SSBEVD computes the eigenvalues and, optionally, the left and/or right eigenvectors for OTHER matrices

Download SSBEVD + dependencies [TGZ] [ZIP] [TXT]

Purpose:
 SSBEVD computes all the eigenvalues and, optionally, eigenvectors of
 a real symmetric band matrix A. If eigenvectors are desired, it uses
 a divide and conquer algorithm.

 The divide and conquer algorithm makes very mild assumptions about
 floating point arithmetic. It will work on machines with a guard
 digit in add/subtract, or on those binary machines without guard
 digits which subtract like the Cray X-MP, Cray Y-MP, Cray C-90, or
 Cray-2. It could conceivably fail on hexadecimal or decimal machines
 without guard digits, but we know of none.
Parameters
[in]JOBZ
          JOBZ is CHARACTER*1
          = 'N':  Compute eigenvalues only;
          = 'V':  Compute eigenvalues and eigenvectors.
[in]UPLO
          UPLO is CHARACTER*1
          = 'U':  Upper triangle of A is stored;
          = 'L':  Lower triangle of A is stored.
[in]N
          N is INTEGER
          The order of the matrix A.  N >= 0.
[in]KD
          KD is INTEGER
          The number of superdiagonals of the matrix A if UPLO = 'U',
          or the number of subdiagonals if UPLO = 'L'.  KD >= 0.
[in,out]AB
          AB is REAL array, dimension (LDAB, N)
          On entry, the upper or lower triangle of the symmetric band
          matrix A, stored in the first KD+1 rows of the array.  The
          j-th column of A is stored in the j-th column of the array AB
          as follows:
          if UPLO = 'U', AB(kd+1+i-j,j) = A(i,j) for max(1,j-kd)<=i<=j;
          if UPLO = 'L', AB(1+i-j,j)    = A(i,j) for j<=i<=min(n,j+kd).
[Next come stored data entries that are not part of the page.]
(* ===== verification/GoText.v ===== *)
(** * Strings and numerals

    The functions of Go's packages strings and strconv that the components use,
    on strings of bytes, and their laws: taking strings apart, decimal numerals
    and their round trips. *)

From S2P Require Import Prelude.
From Stdlib Require Import Strings.Byte Strings.Ascii.

(** ** Taking strings apart *)

(** The string without its first [n] characters, and these. *)
Fixpoint str_drop (n : nat) (s : string) : string :=
  match n, s with
  | O, _ => s
  | S n', String _ s' => str_drop n' s'
  | S _, EmptyString => EmptyString
  end.
Fixpoint str_take (n : nat) (s : string) : string :=
  match n, s with
  | S n', String c s' => String c (str_take n' s')
  | _, _ => EmptyString
  end.

(** ** Numerals *)

(** Decimal digits: the last [k] digits of [n], most significant first. *)
Definition digit (d : Z) : ascii := ascii_of_nat (48 + Z.to_nat d).
Fixpoint digits (k : nat) (n : Z) : string :=
  match k with
  | O => EmptyString
  | S k' => digits k' (n / 10) +:+ String (digit (n mod 10)) EmptyString
  end.

Definition digit_value (c : ascii) : option Z :=
  let n := nat_of_ascii c in
  if bool_decide (48 <= n ∧ n <= 57) then Some (Z.of_nat (n - 48)) else None.
Fixpoint parse_digits (acc : Z) (s : string) : option Z :=
  match s with
  | EmptyString => Some acc
  | String c s' => d ← digit_value c; parse_digits (acc * 10 + d)%Z s'
  end.

(** [strconv.ParseUint] and [strconv.ParseInt] in base 10 for 64 bits. *)
Definition ParseUint (s : string) : option Z :=
  match s with
  | EmptyString => None
  | _ => n ← parse_digits 0 s; if (n <? 2 ^ 64)%Z then Some n else None
  end.
Definition ParseInt (s : string) : option Z :=
  let finish (neg : bool) (r : option Z) :=
    n ← r;
    if neg then if (n <=? 2 ^ 63)%Z then Some (- n)%Z else None
    else if (n <? 2 ^ 63)%Z then Some n else None in
  match s with
  | EmptyString => None
  | String c s' =>
      if Ascii.eqb c "-" then finish true (ParseUint s')
      else if Ascii.eqb c "+" then finish false (ParseUint s')
      else finish false (ParseUint s)
  end.

Fixpoint nth_char (n : nat) (s : string) : option ascii :=
  match n, s with
  | _, EmptyString => None
  | O, String c _ => Some c
  | S n', String _ s' => nth_char n' s'
  end.

(** The number of decimal digits, with fuel for the digits after the first. *)
Fixpoint width (fuel : nat) (n : Z) : nat :=
  match fuel with
  | O => 1
  | S f => if (n <? 10)%Z then 1 else S (width f (n / 10))
  end.

(** The decimal numeral of a number below 10^19, and [strconv.Atoi]. *)
Definition Itoa (n : Z) : string := digits (width 18 n) n.
Definition Atoi (s : string) : option Z := ParseInt s.

(** ** The package strings *)

(** [strings.IndexByte]. *)
Fixpoint IndexByte (s : string) (c : ascii) : option nat :=
  match s with
  | EmptyString => None
  | String d s' => if Ascii.eqb d c then Some 0 else S <$> IndexByte s' c
  end.

(** [strings.HasPrefix]. *)
Fixpoint HasPrefix (s p : string) : bool :=
  match p, s with
  | EmptyString, _ => true
  | String c p', String d s' => Ascii.eqb d c && HasPrefix s' p'
  | _, EmptyString => false
  end.

Definition cons_head (c : ascii) (l : list string) : list string :=
  match l with [] => [String c EmptyString] | w :: l => String c w :: l end.

(** [strings.Split] at a separator of one byte. *)
Fixpoint Split (s : string) (sep : ascii) : list string :=
  match s with
  | EmptyString => [EmptyString]
  | String c s' => if Ascii.eqb c sep then EmptyString :: Split s' sep else cons_head c (Split s' sep)
  end.

(** [strings.FieldsFunc]: the maximal runs of bytes that do not satisfy [f]. *)
Fixpoint FieldsFunc (s : string) (f : ascii → bool) : list string :=
  match s with
  | EmptyString => []
  | String c s' =>
      if f c then FieldsFunc s' f
      else match s' with
           | EmptyString => [String c EmptyString]
           | String d _ => if f d then String c EmptyString :: FieldsFunc s' f else cons_head c (FieldsFunc s' f)
           end
  end.

(** The white space of ASCII, [strings.Fields] and [strings.TrimSpace]. *)
Definition is_space (c : ascii) : bool :=
  let n := nat_of_ascii c in bool_decide (9 <= n <= 13 ∨ n = 32).
Definition Fields (s : string) : list string := FieldsFunc s is_space.

Fixpoint trim_left (s : string) : string :=
  match s with String c s' => if is_space c then trim_left s' else s | EmptyString => s end.
Fixpoint all_space (s : string) : bool :=
  match s with String c s' => is_space c && all_space s' | EmptyString => true end.
Fixpoint trim_right (s : string) : string :=
  match s with
  | EmptyString => EmptyString
  | String c s' => if all_space s then EmptyString else String c (trim_right s')
  end.
Definition TrimSpace (s : string) : string := trim_right (trim_left s).

(** [strings.ToLower] on ASCII. *)
Definition lower (c : ascii) : ascii :=
  let n := nat_of_ascii c in if bool_decide (65 <= n <= 90) then ascii_of_nat (n + 32) else c.
Fixpoint ToLower (s : string) : string :=
  match s with EmptyString => EmptyString | String c s' => String (lower c) (ToLower s') end.

(** [strings.Join] with a separator of one byte. *)
Fixpoint Join (l : list string) (sep : ascii) : string :=
  match l with
  | [] => EmptyString
  | [s] => s
  | s :: l => s +:+ String sep (Join l sep)
  end.

(** ** Laws *)

Lemma str_drop_app s u : str_drop (String.length s) (s +:+ u) = u.
Proof. induction s as [|c s IH]; simpl; [by destruct u|done]. Qed.
Lemma str_take_app s u : str_take (String.length s) (s +:+ u) = s.
Proof. induction s as [|c s IH]; simpl; [by destruct u|by f_equal]. Qed.
Lemma nth_char_app s c u : nth_char (String.length s) (s +:+ String c u) = Some c.
Proof. induction s as [|d s IH]; simpl; done. Qed.
Lemma str_length_app s u : String.length (s +:+ u) = String.length s + String.length u.
Proof. induction s as [|c s IH]; simpl; [done|]. by rewrite IH. Qed.

Lemma str_app_cons c s u : String c s +:+ u = String c (s +:+ u).
Proof. done. Qed.
Lemma str_app_nil u : EmptyString +:+ u = u.
Proof. done. Qed.

Lemma str_app_assoc s u v : (s +:+ u) +:+ v = s +:+ (u +:+ v).
Proof.
  induction s as [|c s IH]; [done|]. change (String c ((s +:+ u) +:+ v) = String c (s +:+ (u +:+ v))).
  by rewrite IH.
Qed.


#[local] Arguments digit : simpl never.
#[local] Arguments digit_value : simpl never.

Lemma digits_length k n : String.length (digits k n) = k.
Proof. revert n. induction k as [|k IH]; intros n; simpl; [done|]. rewrite str_length_app, IH. simpl. lia. Qed.

Lemma digit_value_digit d : (0 <= d < 10)%Z → digit_value (digit d) = Some d.
Proof.
  intros Hd. unfold digit_value, digit. rewrite nat_ascii_embedding by lia.
  rewrite bool_decide_true by lia. f_equal. lia.
Qed.

Lemma parse_digits_app acc s u :
  parse_digits acc (s +:+ u) = (a ← parse_digits acc s; parse_digits a u).
Proof.
  revert acc. induction s as [|c s IH]; intros acc; simpl; [done|].
  destruct (digit_value c) as [d|]; simpl; [apply IH|done].
Qed.

Lemma parse_digits_digits k acc n :
  (0 <= n < 10 ^ Z.of_nat k)%Z → parse_digits acc (digits k n) = Some (acc * 10 ^ Z.of_nat k + n)%Z.
Proof.
  revert n. induction k as [|k IH]; intros n Hn; cbn [digits].
  - simpl in *. f_equal. lia.
  - rewrite Nat2Z.inj_succ, Z.pow_succ_r in * by lia.
    assert (Hq : (0 <= n / 10 < 10 ^ Z.of_nat k)%Z).
    { split; [apply Z.div_pos; lia|]. apply Z.div_lt_upper_bound; lia. }
    rewrite parse_digits_app, IH by done. cbn [mbind option_bind parse_digits].
    rewrite digit_value_digit by (apply Z.mod_pos_bound; lia). cbn [mbind option_bind]. f_equal.
    pose proof (Z.div_mod n 10). lia.
Qed.

Lemma digits_head k n : (0 <= n)%Z → ∃ d s, (0 <= d < 10)%Z ∧ digits (S k) n = String (digit d) s.
Proof.
  revert n. induction k as [|k IH]; intros n Hn; cbn [digits].
  - eexists _, _. split; [|done]. apply Z.mod_pos_bound. lia.
  - destruct (IH (n / 10)%Z) as (d & s & Hd & Hs); [apply Z.div_pos; lia|].
    cbn [digits] in Hs. rewrite Hs. simpl. by eexists d, _.
Qed.

Lemma ParseUint_digits k n :
  (0 <= n < 10 ^ Z.of_nat (S k))%Z → (n < 2 ^ 64)%Z → ParseUint (digits (S k) n) = Some n.
Proof.
  intros Hn H64. pose proof (parse_digits_digits (S k) 0 n Hn) as Hp.
  destruct (digits_head k n) as (d & s & _ & Hd); [lia|]. rewrite Hd in *.
  unfold ParseUint. rewrite Hp. cbn [mbind option_bind]. rewrite Z.mul_0_l, Z.add_0_l.
  rewrite (proj2 (Z.ltb_lt _ _) H64). done.
Qed.

Lemma digit_not_sign d : (0 <= d < 10)%Z → Ascii.eqb (digit d) "-" = false ∧ Ascii.eqb (digit d) "+" = false.
Proof.
  intros Hd.
  assert (d = 0 ∨ d = 1 ∨ d = 2 ∨ d = 3 ∨ d = 4 ∨ d = 5 ∨ d = 6 ∨ d = 7 ∨ d = 8 ∨ d = 9)%Z as Hcases by lia.
  by destruct_or! Hcases; subst d.
Qed.

Lemma ParseInt_digits k n :
  (0 <= n < 10 ^ Z.of_nat (S k))%Z → (n < 2 ^ 63)%Z → ParseInt (digits (S k) n) = Some n.
Proof.
  intros Hn H63. pose proof (ParseUint_digits k n Hn) as Hp.
  destruct (digits_head k n) as (d & s & Hd & Hs); [lia|]. rewrite Hs in *.
  destruct (digit_not_sign d Hd) as [Hm Hpl]. unfold ParseInt. rewrite Hm, Hpl, Hp by lia.
  cbn [mbind option_bind]. rewrite (proj2 (Z.ltb_lt _ _) H63). done.
Qed.

#[global] Arguments digits : simpl never.

Lemma width_spec f n : (0 <= n < 10 ^ Z.of_nat (S f))%Z → 1 <= width f n <= S f ∧ (n < 10 ^ Z.of_nat (width f n))%Z.
Proof.
  revert n. induction f as [|f IH]; intros n Hn; cbn [width]; [lia|].
  destruct (Z.ltb_spec n 10); [simpl; lia|].
  rewrite (Nat2Z.inj_succ (S f)), Z.pow_succ_r in Hn by lia.
  destruct (IH (n / 10)%Z) as [Hw Hlt]; [split; [apply Z.div_pos; lia|apply Z.div_lt_upper_bound; lia]|].
  split; [lia|]. rewrite Nat2Z.inj_succ, Z.pow_succ_r by lia. pose proof (Z.div_mod n 10). pose proof (Z.mod_pos_bound n 10). lia.
Qed.

(** ** Bytes in strings *)

Fixpoint lacks (c : ascii) (s : string) : bool :=
  match s with EmptyString => true | String d s' => negb (Ascii.eqb d c) && lacks c s' end.

Lemma IndexByte_app s c u : lacks c s = true → IndexByte (s +:+ String c u) c = Some (String.length s).
Proof.
  induction s as [|d s IH]; simpl; [by rewrite Ascii.eqb_refl|].
  rewrite andb_true_iff, negb_true_iff. intros [-> Hs]. by rewrite IH.
Qed.

Lemma IndexByte_take s c k : IndexByte s c = Some k → lacks c (str_take k s) = true ∧ String.length (str_take k s) = k.
Proof.
  revert k. induction s as [|d s IH]; intros k; simpl; [done|].
  destruct (Ascii.eqb d c) eqn:Hd; [by intros [= <-]|]. destruct (IndexByte s c) as [k'|]; simpl; [|done].
  intros [= <-]. simpl. rewrite Hd. destruct (IH k' eq_refl) as [-> ->]. done.
Qed.


(** ** Splitting and joining *)

Fixpoint all_chars (P : ascii → bool) (s : string) : bool :=
  match s with EmptyString => true | String c s' => P c && all_chars P s' end.

Lemma all_chars_app P s u : all_chars P (s +:+ u) = all_chars P s && all_chars P u.
Proof. induction s as [|c s IH]; simpl; [done|]. by rewrite IH, andb_assoc. Qed.

Lemma all_chars_mono (P Q : ascii → bool) s :
  (∀ c, P c = true → Q c = true) → all_chars P s = true → all_chars Q s = true.
Proof.
  intros HPQ. induction s as [|c s IH]; simpl; [done|]. rewrite !andb_true_iff. intros [Hc Hs]. auto.
Qed.

Lemma lacks_all c s : lacks c s = all_chars (λ d, negb (Ascii.eqb d c)) s.
Proof. induction s as [|d s IH]; simpl; [done|]. by rewrite IH. Qed.

Lemma Split_lacks s c : lacks c s = true → Split s c = [s].
Proof.
  induction s as [|d s IH]; simpl; [done|]. rewrite andb_true_iff, negb_true_iff. intros [-> Hs]. by rewrite IH.
Qed.

Lemma Split_app s c u : lacks c s = true → Split (s +:+ String c u) c = s :: Split u c.
Proof.
  induction s as [|d s IH]; simpl; [by rewrite Ascii.eqb_refl|].
  rewrite andb_true_iff, negb_true_iff. intros [-> Hs]. by rewrite IH.
Qed.

(** A word followed by a separator is the first field. *)
Lemma FieldsFunc_word f s c u :
  s ≠ EmptyString → all_chars (negb ∘ f) s = true → f c = true →
  FieldsFunc (s +:+ String c u) f = s :: FieldsFunc u f.
Proof.
  intros Hs Hf Hc. induction s as [|d s IH]; [done|]. simpl in Hf. rewrite andb_true_iff, negb_true_iff in Hf.
  destruct Hf as [Hd Hf]. rewrite str_app_cons. cbn [FieldsFunc]. rewrite Hd. destruct s as [|e s].
  - rewrite str_app_nil. cbn [FieldsFunc]. by rewrite Hc.
  - rewrite IH by done. rewrite str_app_cons. simpl in Hf. rewrite andb_true_iff, negb_true_iff in Hf.
    destruct Hf as [-> _]. done.
Qed.

Lemma FieldsFunc_last f s : s ≠ EmptyString → all_chars (negb ∘ f) s = true → FieldsFunc s f = [s].
Proof.
  intros Hs Hf. induction s as [|d s IH]; [done|]. simpl in Hf. rewrite andb_true_iff, negb_true_iff in Hf.
  destruct Hf as [Hd Hf]. cbn [FieldsFunc]. rewrite Hd. destruct s as [|e s]; [done|].
  rewrite IH by done. simpl in Hf. rewrite andb_true_iff, negb_true_iff in Hf. destruct Hf as [-> _]. done.
Qed.

(** Splitting the joined words gives the words. *)
Lemma FieldsFunc_Join f sep l :
  f sep = true → Forall (λ s, s ≠ EmptyString ∧ all_chars (negb ∘ f) s = true) l →
  FieldsFunc (Join l sep) f = l.
Proof.
  intros Hsep. induction 1 as [|s l [Hs Hf] Hl IH]; [done|]. cbn [Join]. destruct l as [|s' l].
  - by apply FieldsFunc_last.
  - rewrite FieldsFunc_word by done. by rewrite IH.
Qed.

(** ** Numerals as words *)

Definition is_digit (c : ascii) : bool := bool_decide (is_Some (digit_value c)).

Lemma digits_digit k n : (0 <= n)%Z → all_chars is_digit (digits k n) = true.
Proof.
  revert n. induction k as [|k IH]; intros n Hn; [done|].
  change (digits (S k) n) with (digits k (n / 10) +:+ String (digit (n mod 10)) EmptyString).
  rewrite all_chars_app, IH by (apply Z.div_pos; lia). cbn [all_chars]. rewrite andb_true_r. cbn [andb].
  unfold is_digit. rewrite digit_value_digit by (apply Z.mod_pos_bound; lia). by rewrite bool_decide_true.
Qed.

Lemma Itoa_digit n : (0 <= n)%Z → all_chars is_digit (Itoa n) = true.
Proof. apply digits_digit. Qed.

Lemma width_pos f n : ∃ k, width f n = S k.
Proof. destruct f; cbn [width]; [by exists 0|]. case_match; eauto. Qed.

Lemma Itoa_nonempty n : Itoa n ≠ EmptyString.
Proof.
  unfold Itoa. intros H. destruct (width_pos 18 n) as [k Hk]. pose proof (digits_length (width 18 n) n) as Hl.
  rewrite H, Hk in Hl. done.
Qed.

Lemma Atoi_Itoa n : (0 <= n < 2 ^ 63)%Z → Atoi (Itoa n) = Some n.
Proof.
  intros Hn. unfold Itoa, Atoi. destruct (width_spec 18 n) as [_ Hw]; [lia|].
  destruct (width_pos 18 n) as [k Hk]. rewrite Hk in *. apply ParseInt_digits; lia.
Qed.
          On exit, AB is overwritten by values generated during the
          reduction to tridiagonal form.  If UPLO = 'U', the first
          superdiagonal and the diagonal of the tridiagonal matrix T
          are returned in rows KD and KD+1 of AB, and if UPLO = 'L',
          the diagonal and first subdiagonal of T are returned in the
          first two rows of AB.
[in]LDAB
          LDAB is INTEGER
          The leading dimension of the array AB.  LDAB >= KD + 1.
[out]W
          W is REAL array, dimension (N)
          If INFO = 0, the eigenvalues in ascending order.
[out]Z
          Z is REAL array, dimension (LDZ, N)
          If JOBZ = 'V', then if INFO = 0, Z contains the orthonormal
          eigenvectors of the matrix A, with the i-th column of Z
          holding the eigenvector associated with W(i).
          If JOBZ = 'N', then Z is not referenced.
[in]LDZ
          LDZ is INTEGER
          The leading dimension of the array Z.  LDZ >= 1, and if
          JOBZ = 'V', LDZ >= max(1,N).
[out]WORK
          WORK is REAL array,
                                         dimension (LWORK)
          On exit, if INFO = 0, WORK(1) returns the optimal LWORK.
[in]LWORK
          LWORK is INTEGER
          The dimension of the array WORK.
          IF N <= 1,                LWORK must be at least 1.
          If JOBZ  = 'N' and N > 2, LWORK must be at least 2*N.
          If JOBZ  = 'V' and N > 2, LWORK must be at least
                         ( 1 + 5*N + 2*N**2 ).

          If LWORK = -1, then a workspace query is assumed; the routine
          only calculates the optimal sizes of the WORK and IWORK
          arrays, returns these values as the first entries of the WORK
          and IWORK arrays, and no error message related to LWORK or
          LIWORK is issued by XERBLA.
[out]IWORK
          IWORK is INTEGER array, dimension (MAX(1,LIWORK))
          On exit, if INFO = 0, IWORK(1) returns the optimal LIWORK.
[in]LIWORK
          LIWORK is INTEGER
          The dimension of the array IWORK.
          If JOBZ  = 'N' or N <= 1, LIWORK must be at least 1.
          If JOBZ  = 'V' and N > 2, LIWORK must be at least 3 + 5*N.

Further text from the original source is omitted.